Pékin tente aussi de profiter du vide laissé par M. Trump en se rapprochant des alliés traditionnels des États-Unis. Dimanche, les ministres de l’Industrie et du Commerce chinois, coréen et japonais se sont ainsi réunis à Séoul pour discuter d’un accord de libre-échange.

Un rapprochement significatif ? « Il faut garder en tête que et Séoul et les Japonais disposent d’une grande connaissance dans la gestion du partenaire chinois, et ont une vision très claire de ce qu’il est, tempère François Chimits. Lors de la première présidence Trump, Japonais et Coréens avaient opéré un certain rapprochement sur la forme vis à vis de Pékin, certes pour se concentrer sur le partenaire américain mais aussi lui rappeler qu’en cas de pression excessive, une forme de rééquilibrage serait envisageable. Fondamentalement, ces deux pays limitrophes de la Chine ne se font guère d’illusion sur les limites de tout rapprochement avec Pékin, et des risques pour leur sécurité nationale qu’engendrent les ambitions chinoises sous Xi ».

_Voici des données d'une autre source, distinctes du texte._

Lemma Method_new_total jvm id : jvm_ok jvm -> exists m, Method_new jvm id = RET m /\ m_id m = id /\ plain_method m /\ lines_ok (bci2line_rangeset m).
Proof.
  intros Hj. unfold Method_new.
  assert (Hn : value_ok (lit (default "" (GetMethodName jvm id)))).
  { destruct (GetMethodName jvm id) eqn:E; [by eapply jvm_names|done]. }
  assert (Hl : exists lines, loadBCILineTable jvm id (default false (IsMethodNative jvm id)) [] = RET lines /\ lines_ok lines).
  { assert (H0 : exists lines : list (Z * Range Z), RET [] = RET lines /\ lines_ok lines) by (exists []; split; [done|split; [split; constructor|done]]).
    unfold loadBCILineTable. destruct (default false (IsMethodNative jvm id)); [done|]. destruct (GetMethodLocation jvm id) as [[a e]|] eqn:Eloc; [|done].
    destruct (GetLineNumberTable jvm id) as [table|] eqn:Etab; [|done]. cbn.
    destruct (jvm_lines jvm Hj id a e table Eloc Etab) as (Ht & He & Hlen).
    destruct (load_lines_spec e table 0 [] ltac:(lia) He Ht) as (lines & E & Hd & _); [split; constructor|by intros x ?%not_elem_of_nil|].
    exists lines. split; [done|split; [done|]]. apply load_lines_length in E. cbn in E. lia. }
  destruct Hl as (lines & El & Hlines). destruct (GetMethodDeclaringClass jvm id) as [c|]; rewrite El; [|eexists; split; [done|split; [done|split; [|done]]]; by split].
  assert (exists cls, match GetClassSignature jvm c with Some sig => class_of_signature sig | None => RET "" end = RET cls /\
    value_ok (lit cls)) as (cls & -> & Hc).
  { destruct (GetClassSignature jvm c) as [sig|] eqn:Es; [|by exists ""].
    destruct (jvm_signatures jvm Hj c sig Es) as [Hv Hne]. unfold class_of_signature.
    destruct sig as [|a sig]; [done|]. cbn [String.length Nat.eqb]. eexists. split; [done|].
    by apply lit_replace_ok, lit_substring_ok. }
  cbn. eexists. split; [done|split; [done|split; [|done]]]. split; [done| |done]. cbn.
  destruct (GetSourceFileName jvm c) eqn:Ef; [by eapply jvm_files|done].
Qed.

(** The addresses of a compiled method's map are not null, and their number is an [int]. *)
Definition map_plain (map : list (Z * Z)) : Prop :=
  Forall (fun e => 0 < e.1 < 2 ^ 64) map /\ Z.of_nat (length map) < 2 ^ 31.

Lemma load_addrs_disjoint lines ce map : forall prev m m',
  Forall (fun e : Z * Z => 0 < e.1 < 2 ^ 64) map -> disjoint_set m -> (forall x, x ∈ m -> end_ x.2 < prev) ->
  load_addrs lines ce prev map m = RET m' -> disjoint_set m' /\ (length m' <= length m + length map)%nat.
Proof.
  induction map as [|[next loc] map IH]; intros prev m m' Hmap Hd Hm; cbn [load_addrs]; [intros [= ->]; cbn; split; [done|lia]|].
  apply Forall_cons in Hmap as [Hn Hmap]. cbn in Hn. assert (Eu : u64 (next - 1) = next - 1) by (apply wrap_small; lia).
  rewrite Eu. unfold assert_exc.
  destruct (Z.leb_spec prev (next - 1)) as [Hle|]; cbn; [|done]. destruct (_ <=? ce); cbn; [|done].
  destruct (getData _ lines) as [lineno|]; [|intros [= ->]; split; [done|lia]].
  unfold insert, Range_new. rewrite (proj2 (Z.leb_le _ _)) by done. cbn.
  destruct (getData_emplace_above prev prev (next - 1) lineno m Hd Hm ltac:(lia)) as (Hd1 & Hm1 & _).
  intros E. apply IH in E as [Hd' Hl]; [|done|done|intros x Hx; specialize (Hm1 x Hx); lia]. split; [done|].
  pose proof (emplace_length prev (mkRange prev (next - 1) lineno) m). lia.
Qed.

Lemma loadAddrLocationMap_disjoint map c c' :
  map_plain map -> addr2line_rangeset c = [] -> loadAddrLocationMap map c = RET c' -> lines_ok (addr2line_rangeset c').
Proof.
  intros [Hmap Hlen] Hc. assert (H0 : lines_ok (addr2line_rangeset c)) by (rewrite Hc; split; [split; constructor|done]).
  unfold loadAddrLocationMap. destruct (m_native _); [by intros [= <-]|]. destruct map as [|[first loc] rest]; [by intros [= <-]|].
  destruct (isEmpty _); [by intros [= <-]|]. apply Forall_cons in Hmap as [Hf Hrest]. cbn in Hf, Hlen.
  assert (Eu : u64 (first - 1) = first - 1) by (apply wrap_small; lia). rewrite Eu. unfold assert_exc. destruct (Z.leb_spec (start_addr c) (first - 1)) as [Hle|]; cbn; [|done].
  destruct (getData _ _) as [lineno|]; [|by intros [= <-]]. unfold insert, Range_new. rewrite (proj2 (Z.leb_le _ _)) by done. cbn.
  intros (m & E & [= <-])%exc_bind_ret. cbn. rewrite Hc in E. cbn [emplace] in E.
  apply load_addrs_disjoint in E as [Hd Hl]; [|done| |].
  - split; [done|]. cbn in Hl. lia.
  - split; repeat constructor; cbn; lia.
  - intros x ->%list_elem_of_singleton. cbn. lia.
Qed.

(** ** A run of the process

    The events of all threads, in any order. [sys_pending] are the loads that are between
    their two parts, with the version they got; [sys_loaded] the methods and versions whose
    loads are complete. *)
Section run.
Context {P D T : Type} `{ThreadWatchLaws P} `{DoubleOps D} `{RBTreeLaws T}.
Abbreviation world := (locals (P := P) * shared (D := D))%type.
Abbreviation pg := (prog (P := P) (D := D)).
Abbreviation ctree := (ContextTree (M := list (metric_val_t D))).
Context (jvm : jvmti) (order : gmap str str -> list (str * str)) (set_order : gset Z -> list Z).
Context (show_double : D -> str) (tree_order : ctree -> list nat) (event_info : list Z) (infos : list metric_info_t).
Hypothesis show_double_value : forall d, value_ok (show_double d).
Hypothesis order_perm : forall m, order m ≡ₚ map_to_list m.
Hypothesis infos_plain : Forall (fun i => value_ok (lit (event_measure i)) /\ value_ok (lit (event_name i))) infos.
Hypothesis infos_few : Z.of_nat (length infos) < 2 ^ 31.

(** An object of the method [id] in the version [v]. *)
Definition known_method (id : Z) (m : Method) : Prop := Method_new jvm id = RET m.
Definition entry_of (id v : Z) (o : XMLObj) : Prop := node_ok (lit "method") o /\ entry_read (T := T) known_method id v (reading o).
Definition is_entry (o : XMLObj) : Prop := exists id v, entry_of id v o.

Record sys := mkSys { sys_shared : shared (D := D); sys_pending : list (Z * Z); sys_loaded : gset (Z * Z) }.

(** What the reports are made of has not changed. *)
Definition same_reports (s s' : shared (D := D)) : Prop :=
  s_cache s' = s_cache s /\ s_methods s' = s_methods s /\ s_files s' = s_files s.

(** The frames of a tree have methods of the machine, in versions that were loaded or none. *)
Definition frames_loaded (t : ctree) (loaded : gset (Z * Z)) : Prop :=
  forall c n, heap t !! c = Some n -> method_version (n_frame n) = 0 \/
    (method_id (n_frame n), method_version (n_frame n)) ∈ loaded.

Inductive sys_step : sys -> sys -> Prop :=
  | step_load_begin gettid lo lo' s s' pending loaded id version :
      load_begin (P := P) gettid id (lo, s) = RET (version, (lo', s')) ->
      sys_step (mkSys s pending loaded) (mkSys s' ((id, version) :: pending) loaded)
  | step_load_end gettid lo lo' s s' pending1 pending2 loaded id version code_size code_addr map :
      map_plain map ->
      load_end (P := P) jvm order gettid id version code_size code_addr map (lo, s) = RET (tt, (lo', s')) ->
      sys_step (mkSys s (pending1 ++ (id, version) :: pending2) loaded)
        (mkSys s' (pending1 ++ pending2) ({[(id, version)]} ∪ loaded))
  | step_unload gettid lo lo' s s' pending loaded id code_addr :
      callbackCompiledMethodUnload (P := P) gettid id code_addr (lo, s) = RET (tt, (lo', s')) ->
      sys_step (mkSys s pending loaded) (mkSys s' pending loaded)
  | step_thread_end gettid lo lo' s s' pending loaded b l t :
      shared_ok s -> running tree_order event_info infos (lo, s) b l t [header_line] -> frames_loaded t loaded ->
      callbackThreadEnd show_double order tree_order gettid event_info infos (lo, s) = RET (tt, (lo', s')) ->
      sys_step (mkSys s pending loaded) (mkSys s' pending loaded)
  | step_other s s' pending loaded :
      same_reports s s' -> sys_step (mkSys s pending loaded) (mkSys s' pending loaded).

(** The process as [Profiler::init] leaves it. *)
Definition sys_init (S : sys) : Prop :=
  s_cache (sys_shared S) = CodeCache_new /\ s_methods (sys_shared S) = [header_line] /\
  s_files (sys_shared S) = [] /\ sys_pending S = [] /\ sys_loaded S = ∅.

(** *** What the callbacks do *)
Lemma bind_RET {A B} (m : pg A) (f : A -> pg B) w b w' :
  (m ≫= f) w = RET (b, w') -> exists a w1, m w = RET (a, w1) /\ f a w1 = RET (b, w').
Proof. unfold mbind, prog_bind. destruct (m w) as [[a w1]|]; [eauto|done]. Qed.

Lemma lift_RET {A} (x : exc A) (w : world) a w' : lift x w = RET (a, w') -> x = RET a /\ w' = w.
Proof. unfold lift. destruct x; [|done]. by intros [= -> ->]. Qed.

Lemma TD_SET_same gettid f (w w' : world) : TD_SET gettid f w = RET (tt, w') -> same_reports w.2 w'.2.
Proof.
  unfold TD_SET. intros (p & w1 & E1 & (b & w2 & E2 & E3)%bind_RET)%bind_RET.
  assert (w2 = w1) as ->.
  { unfold load, mbind, prog_bind, gets in E2. cbn in E2. destruct (s_blocks w1.2 !! p); [by injection E2|done]. }
  injection E3 as <-. unfold thread_data_get, mbind, prog_bind, gets in E1.
  destruct (l_key w.1 =? 0); injection E1 as <- <-; by split_and!.
Qed.

Lemma load_begin_ret gettid id (w w' : world) version :
  load_begin gettid id w = RET (version, w') ->
  (version, s_cache w'.2) = add_begin id (cache_removeMethod id (s_cache w.2)) /\
  s_methods w'.2 = s_methods w.2 /\ s_files w'.2 = s_files w.2.
Proof.
  intros ([] & w1 & (Ec & Em & Ef)%TD_SET_same & E)%bind_RET. rewrite <- Ec, <- Em, <- Ef.
  injection E as <- <-. by split_and!.
Qed.

Lemma load_end_ret gettid id version size addr map (w w' : world) :
  load_end jvm order gettid id version size addr map w = RET (tt, w') ->
  exists m p, build_method jvm id version size addr map = RET m /\
    add_commit id m (s_cache w.2) = RET (p, s_cache w'.2) /\
    s_methods w'.2 = s_methods w.2 ++ [getXMLStr order 0 (createXMLObj_compiled m)] /\ s_files w'.2 = s_files w.2.
Proof.
  intros (m & w1 & (Em & ->)%lift_RET & (c & w2 & Hc & (r & w3 & (Er & ->)%lift_RET & E)%bind_RET)%bind_RET)%bind_RET.
  injection Hc as <- <-. apply bind_RET in E as ([] & w4 & E4 & ([] & w5 & E5 & E6)%bind_RET).
  injection E4 as <-. injection E5 as <-. apply TD_SET_same in E6 as (Ec & Emt & Ef).
  exists m, r.1. rewrite Ec, Emt, Ef. cbn. split_and!; [done| |done..]. rewrite Er. by destruct r.
Qed.

Lemma unload_ret gettid id addr (w w' : world) :
  callbackCompiledMethodUnload gettid id addr w = RET (tt, w') ->
  removeMethod id addr (s_cache w.2) = RET (s_cache w'.2) /\ s_methods w'.2 = s_methods w.2 /\ s_files w'.2 = s_files w.2.
Proof.
  intros ([] & w1 & (Ec & Em & Ef)%TD_SET_same & E)%bind_RET.
  apply bind_RET in E as (c & w2 & Hc & (c' & w3 & (Er & ->)%lift_RET & E)%bind_RET). injection Hc as <- <-.
  apply bind_RET in E as ([] & w4 & E4 & (Ec' & Em' & Ef')%TD_SET_same). injection E4 as <-.
  rewrite Ec', Em', Ef'. rewrite Ec in Er. cbn. by rewrite Em, Ef.
Qed.
Definition new_key (K : gset Z) : option Z :=
  if (size K <? PTHREAD_KEYS_MAX)%nat then Some (1 + foldr Z.max 0 (elements K)) else None.
Lemma demo_keys : new_key_ok new_key.
Proof.
  intros K HK. unfold new_key. rewrite (proj2 (Nat.ltb_lt _ _) HK). eexists. split; [done|].
  assert (Hmax : forall k l, k ∈ l -> k <= foldr Z.max 0 l).
  { intros k l Hk. induction Hk as [|a b l' _ IH]; cbn in *; [lia|]. etrans; [exact IH|]. apply Z.le_max_r. }
  intros Hk%elem_of_elements%Hmax. lia.
Qed.

Definition o : platform := mkPlatform true (Some true) true true (fun _ => true) true true true true true true.
Lemma demo_platform : platform_ok o.
Proof. by split. Qed.

Definition p0 : proc :=
  mkProcess false None [] config0 ∅ ∅ 0 0 None (mkKernel ∅ 7 0) stream_new stream_new []
    (mkLocals 0 (replicate 5 (-1)) 0 (Some Watchpoint.Demo.demo_st0) 0) (mkShared ∅ ∅ ∅ 4096 CodeCache_new [] [] [] 0 0).

Lemma demo_off : off p0.
Proof.
  split; try done.
  - split; [done|]. intros q. cbn. rewrite lookup_empty. by intros [? ?].
  - split; [done|]. intros q. cbn. rewrite lookup_empty. by intros [? ?].
Qed.

Lemma demo_size : (S (size (p_keys p0)) < PTHREAD_KEYS_MAX)%nat.
Proof. apply Nat.ltb_lt. vm_compute. reflexivity. Qed.

Abbreviation accepts := (fun (_ : Z) (_ : bp_attr) => true).
Abbreviation dummy := (fun _ : nat => 4096).
Abbreviation start e l := (start (P := library) (D := spec_float) (C := unit) 77 4096 true accepts dummy new_key Config.Demo.encode None RET RET e o l).
Abbreviation stop e t := (stop (P := library) (D := spec_float) (C := unit) 77 4096 true accepts dummy new_key Config.Demo.encode None RET RET e o t).
Definition state_after {A} (m : agent A) (p : proc) : proc := match m p with RET (_, p') => p' | EXC => p end.

Lemma agent_start_witness :
  (exists p', start by_attach Config.Demo.attach p0 = RET (0, p') /\ p_onload p' = false) /\
  start by_load Config.Demo.many p0 = EXC.
Proof.
  split.
  - destruct (agent_start 77 4096 true accepts dummy new_key Config.Demo.encode None (RET (A := unit)) RET demo_keys ltac:(done)
      by_attach o Config.Demo.attach p0 demo_platform Config.Demo.attach_options_ok demo_off ltac:(vm_compute; discriminate)
      demo_size) as [Hs _].
    destruct Hs as (p' & E & El & _); [vm_compute; discriminate|]. exists p'. exact (conj E El).
  - apply (agent_start 77 4096 true accepts dummy new_key Config.Demo.encode None (RET (A := unit)) RET demo_keys ltac:(done)
      by_load o Config.Demo.many p0 demo_platform Config.Demo.many_options_ok demo_off ltac:(vm_compute; discriminate)
      demo_size). vm_compute. reflexivity.
Defined.
(** C5. For [n >= 1], [d >= 0] and [count] below the binomial coefficient [C]
    of [n + d - 1] and [d], the call returns exactly the first [count] rows of
    the full sequence: the strictly increasing list of all non-decreasing
    [d]-tuples over [1..n], which is also what the call with [count = C]
    returns.  For [n = 3], [d = 2], [count = 3] the rows are [1,1], [1,2],
    [1,3]; for [count = 0] there is no row. *)
Theorem undersized_count_truncates (fuel : nat) (n d : Z) (N : nat) :
  1 ≤ n → 0 ≤ d → (N < multiset_count n d)%nat → (N < fuel)%nat →
  ∃ m full,
    get_multisets_Cpp fuel n d N = Return m ∧
    get_multisets_Cpp (S (multiset_count n d)) n d (multiset_count n d)
      = Return full ∧
    StronglySorted lex_lt full ∧
    (∀ t, t ∈ full ↔ is_multiset n (Z.to_nat d) t) ∧
    m = take N full ∧
    length m = N ∧
    StronglySorted lex_lt m ∧
    (n = 3 → d = 2 → N = 3%nat → m = [[1;1];[1;2];[1;3]]) ∧
    (N = 0%nat → m = []).
Proof.
  intros Hn Hd HN Hfuel.
  exists (rows n (Z.to_nat d) N), (multisets n (Z.to_nat d)).
  assert (HE : length (multisets n (Z.to_nat d)) = multiset_count n d)
    by by apply length_multisets.
  assert (Hrows : rows n (Z.to_nat d) N = take N (multisets n (Z.to_nat d))).
  { rewrite rows_multisets by done.
    replace (N - length (multisets n (Z.to_nat d)))%nat with O by lia.
    apply (right_id_L [] (++)). }
  split; [by apply get_multisets_Cpp_rows|].
  split.
  { rewrite get_multisets_Cpp_rows, rows_multisets, <- HE by (done || lia).
    rewrite firstn_all, Nat.sub_diag. f_equal. apply (right_id_L [] (++)). }
  split; [apply sorted_multisets|].
  split; [intros t; by apply elem_of_multisets|].
  split; [done|].
  split; [apply length_rows|].
  split; [rewrite Hrows; apply StronglySorted_take, sorted_multisets|].
  split; [by intros -> -> ->|]. by intros ->.
Qed.
Definition add_watermark (img : PIL.Image) (watermark_text position : string)
    (opacity : Z) : Py.result PIL.Image :=
  if String.eqb watermark_text "" then Py.Ok img
  else
    let overlay := PIL.new "RGBA" (PIL.size img) (255, 255, 255, 0) in
    let xy := watermark_xy img watermark_text position in
    overlay <- PIL.draw_text xy watermark_text (255, 255, 255, opacity) overlay ;;
    let img := if negb (String.eqb (PIL.mode img) "RGBA")
               then PIL.convert "RGBA" img else img in
    PIL.alpha_composite img overlay.

(** ** [convert] *)

(** Lines 213-223: the size that fits the box [w] x [h] and keeps the
    ratio of [img]. *)
Definition fit_size (img : PIL.Image) (w h : Z) : Py.result (Z * Z) :=
  img_ratio <- Py.truediv_int (PIL.width img) (PIL.height img) ;;
  target_ratio <- Py.truediv_int w h ;;
  if Py.fgt img_ratio target_ratio then
    fw <- Py.float_of_int w ;;
    r <- Py.fdiv fw img_ratio ;;
    new_h <- Py.int_of_float r ;;
    Py.Ok (w, new_h)
  else
    fh <- Py.float_of_int h ;;
    new_w <- Py.int_of_float (Py.fmul fh img_ratio) ;;
    Py.Ok (new_w, h).

(** Lines 204-205: [max(1, int(side * percent / 100))] *)
Definition scaled (side : Z) (percent : Py.float) : Py.result Z :=
  fs <- Py.float_of_int side ;;
  r <- Py.fdiv (Py.fmul fs percent) (Py.Finite 100) ;;
  k <- Py.int_of_float r ;;
  Py.Ok (Z.max 1 k).

(** [int(request.form.get(k) or 0)] *)
Definition form_int_or_0 (req : Request) (k : string) : Py.result Z :=
  match form_get req k with
  | Some v => if String.eqb v "" then Py.Ok 0 else Py.int_of_str v
  | None => Py.Ok 0
  end.

(** Lines 201-227: the resize step of one file. *)
Definition resize_step (req : Request) (mode : string) (preserve_aspect : bool)
    (img : PIL.Image) : Py.result PIL.Image :=
  if String.eqb mode "percent" then
    percent <- Py.float_of_str (Py.or_else (form_get req "percent") "100") ;;
    if Py.fne percent (Py.Finite 100) then
      w <- scaled (PIL.width img) percent ;;
      h <- scaled (PIL.height img) percent ;;
      PIL.resize (w, h) "LANCZOS" img
    else Py.Ok img
  else if String.eqb mode "exact" then
    w <- form_int_or_0 req "width" ;;
    h <- form_int_or_0 req "height" ;;
    if (0 <? w) && (0 <? h) then
      if preserve_aspect then
        new <- fit_size img w h ;;
        PIL.resize new "LANCZOS" img
      else PIL.resize (w, h) "LANCZOS" img
    else Py.Ok img
  else Py.Ok img.

(** Lines 235-236: the image handed to the encoder. *)
Definition encoder_input (fmt : string) (img : PIL.Image) : PIL.Image :=
  if Py.str_in fmt ["JPEG"; "BMP"; "TIFF"] && Py.str_in (PIL.mode img) ["RGBA"; "P"]
  then PIL.convert "RGB" img else img.

(** Line 243: the name of the output file. *)
Definition output_name (file : Upload) (ext : string) : string :=
  let name := match filename file with
              | Some n => if String.eqb n "" then "image." ++ ext else n
              | None => "image." ++ ext
              end in
  Py.rsplit_dot_head name ++ "." ++ ext.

Pékin envoie également des signaux d’ouverture à un approfondissement de la relation avec l’UE. « On aurait intérêt à relancer les discussions avec les Chinois, à condition que ce soit dans un cadre clair, estime Sacha Courtial. Par exemple, en s’assurant que les investissements chinois en Europe se fassent au profit d’une production européenne et pas dans des domaines critiques, et dans l’autre sens, que des conditions équitables soient données aux entreprises européennes présentes en Chine, notamment pour ce qui concerne les échanges de données ».